— О, проклятая собака, опять завыла! — прошептал Данила, вздрогнув. — Да замолчи ты, — добавил он со слезами в голосе, — сколько можно кричать!
Собачий вой на мгновение смолк, затем раздался лай в подъезде.
«А может, я просто слюнтяй, маменькин сынок? — подумал Данила. — В жизни, видимо, необходимо быть нахальнее, злее, как Илья Борисович, как Аркашка Черный и его отец. «Топориком по темечку…» И тогда наступит тишина, и собачий крик никому не будет мешать. Аркашка прав, я только рассуждаю, пускаю слюнявчиков, я не способен и дня прожить без папы и мамы. Я не могу даже заставить замолчать эту собаку».
— Ау-у-у! — глухо раздалось в подъезде. — Ау-у-у! — собачий крик стал звонче.

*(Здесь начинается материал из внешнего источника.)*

(* ===== verification/Bsm12.v ===== *)
(** * The one to two buffer state machine: [usrp2/firmware/lib/bsm12.c], [bsm12.h]

    Three buffers carry packets from one source port to two destination ports;
    the inspector chooses the destination.  The machine keeps every packet, for
    the destination it was given, until that destination took it; packets for
    the same destination may overtake each other. *)

From S2P Require Import Prelude BufferPool Dbsm.
From stdpp Require Import list.
#[local] Open Scope Z_scope.
#[local] Open Scope cint_scope.

(** ** Data *)

#[export] Instance Default_buf_cmd_args : Default buf_cmd_args_t :=
  {| port := 0; first_line := 0; last_line := 0 |}.

Definition ST_IDLE : Z := -1.

Record bsm12_t := {
  buf0 : Z;
  running : bool;
  rx_state : Z;
  tx_state : list Z;
  recv_args : buf_cmd_args_t;
  send_args : list buf_cmd_args_t;
  last_line_adj : Z;
  bps_error : Z;
  bps_done : Z;
  bps_error_or_done : Z;
  next_buf : list Z;
  precomputed_receive_to_buf_ctrl_word : list Z;
  precomputed_send_from_buf_ctrl_word : list (list Z)
}.

Definition set_running (r : bool) (s : bsm12_t) : bsm12_t :=
  {| buf0 := buf0 s; running := r; rx_state := rx_state s; tx_state := tx_state s;
     recv_args := recv_args s; send_args := send_args s; last_line_adj := last_line_adj s;
     bps_error := bps_error s; bps_done := bps_done s; bps_error_or_done := bps_error_or_done s;
     next_buf := next_buf s;
     precomputed_receive_to_buf_ctrl_word := precomputed_receive_to_buf_ctrl_word s;
     precomputed_send_from_buf_ctrl_word := precomputed_send_from_buf_ctrl_word s |}.
Definition set_rx (x : Z) (s : bsm12_t) : bsm12_t :=
  {| buf0 := buf0 s; running := running s; rx_state := x; tx_state := tx_state s;
     recv_args := recv_args s; send_args := send_args s; last_line_adj := last_line_adj s;
     bps_error := bps_error s; bps_done := bps_done s; bps_error_or_done := bps_error_or_done s;
     next_buf := next_buf s;
     precomputed_receive_to_buf_ctrl_word := precomputed_receive_to_buf_ctrl_word s;
     precomputed_send_from_buf_ctrl_word := precomputed_send_from_buf_ctrl_word s |}.
Definition set_tx (d x : Z) (s : bsm12_t) : bsm12_t :=
  {| buf0 := buf0 s; running := running s; rx_state := rx_state s; tx_state := (tx_state s).[d <- x];
     recv_args := recv_args s; send_args := send_args s; last_line_adj := last_line_adj s;
     bps_error := bps_error s; bps_done := bps_done s; bps_error_or_done := bps_error_or_done s;
     next_buf := next_buf s;
     precomputed_receive_to_buf_ctrl_word := precomputed_receive_to_buf_ctrl_word s;
     precomputed_send_from_buf_ctrl_word := precomputed_send_from_buf_ctrl_word s |}.

(** The command words of a buffer, the last line of a send left open. *)
Definition receive_word (recv : buf_cmd_args_t) (b : Z) : Z :=
  BPC_READ .| BPC_BUFFER b .| BPC_PORT (port recv) .| BPC_STEP 1
  .| BPC_FIRST_LINE (first_line recv) .| BPC_LAST_LINE (last_line recv).

Definition send_word (send : buf_cmd_args_t) (b : Z) : Z :=
  BPC_WRITE .| BPC_BUFFER b .| BPC_PORT (port send) .| BPC_STEP 1
  .| BPC_FIRST_LINE (first_line send) .| BPC_LAST_LINE 0.

Section Bsm12.
(** The application state, and the inspector: -1 if the software handled the
    packet in the buffer, else the destination, 0 or 1. *)
Context {W : Type} (inspect : W -> bsm12_t -> Z -> Z * W).

(** The object, the static arrays, the hardware registers that are read, the
    registers written, the application state. *)
Record mach := {
  sm : bsm12_t;
  buffer_state : list buffer_state_t;
  last_send_ctrl : list Z;
  buffer_target : list Z;
  buffer_dst : list Z;
  status_last_line : list Z;
  trace : io_trace;
  app : W
}.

Данила вдруг решительно поднялся с дивана, бесшумно и мягко пробежал по ворсистому ковру и толкнул дверь. В прихожей горел свет, и Данила несколько мгновений стоял зажмурившись. Потом открыл глаза, и тотчас взгляд его упал на ручку топорика, торчащую из-под обувной скамейки. Помедлив, Данила нагнулся и вытащил топорик. Топорик этот был папиным подарком. Папа переделал его из обычного небольшого топора. Выбрал напильником в головке лишний металл, насадил на короткую ручку, залил головку эпоксидной смолой. Топорик получился легкий и мощный, на зависть мальчишкам. Раньше Данила любил мастерить этим топориком подрамники для маминых картин…
Позднее Данила никак не мог припомнить свои ощущения в те минуты. Помнил только, что, когда подошел к коридорной двери, страшно ему не было, а было как-то пусто и тихо вокруг и холодно до дрожи. И лишь одна четкая мысль держалась в голове: «Интересно, буду я потом сожалеть об «этом» или не буду?» Помнил также, что злобы или маломальской злости в душе своей не находил. Казалось Даниле, что предстоит выполнить не очень-то приятную, но совершенно необходимую работу, перешагнуть какую-то невидимую черту, за которой все станет простым и понятным, как у Аркашки Черного.
Придерживая топорик под мышкой, Данила ватными пальцами повернул на замке «собачку» и, прежде чем открыть дверь, прислушался. В подъезде стояла тишина, и только где-то наверху едва слышно играла музыка и плакал ребенок. Глаз Данилы задергался, ему показалось вдруг, что за дверью кто-то стоит. Он приподнялся на цыпочки и приложился глазом к смотровому глазку. Никого! Зажимая глаз ладошкой, Данила толкнул дверь и… отпрянул.
У порога стояла, подрагивая, белая собачка. Поджав тонкий хвостик под сжатое колесом гладкое тельце, она виновато и ожидающе моргала на Данилу влажными темными глазами. Круглая лобастая голова ее с короткой мордочкой была низко опущена, на лоб свисало сломанное ухо.
Несколько мгновений Данила и собака смотрели друг на друга. Топорик выскользнул из-под руки Данилы и мягко вонзился острием в половицу возле его ног. Собака вздрогнула, прижалась мордой к полу. Данила присел перед ней на корточки.
— Тебя как звать? — тихо спросил он.
Собака еще больше скрючилась, но глаза от Данилы не отвела.
— Это ты кричишь во дворе? — вновь задал вопрос Данила и протянул руку к голове собаки. — Тебя как звать?
Собака зажмурилась.
— Белка! Я знаю, тебя зовут Белка! — Данила погладил собаку по лобастой теплой голове. — Я стану звать тебя Белкой.
То ли Данила и впрямь угадал кличку собаки, то ли Белка просто прониклась к нему доверием, она вдруг распрямилась, вильнула хвостиком, сломанное ухо ее приподнялось.
Данила сполз спиной по дверному косяку на пол, прошептал:
— Иди ко мне, песик!
Собака, теперь уже безбоязненно глядя в глаза человеку, приблизилась к Даниле, потом вдруг поднялась на задние лапы, опустила передние ему на плечи и ткнулась холодным носом в Данилин подбородок.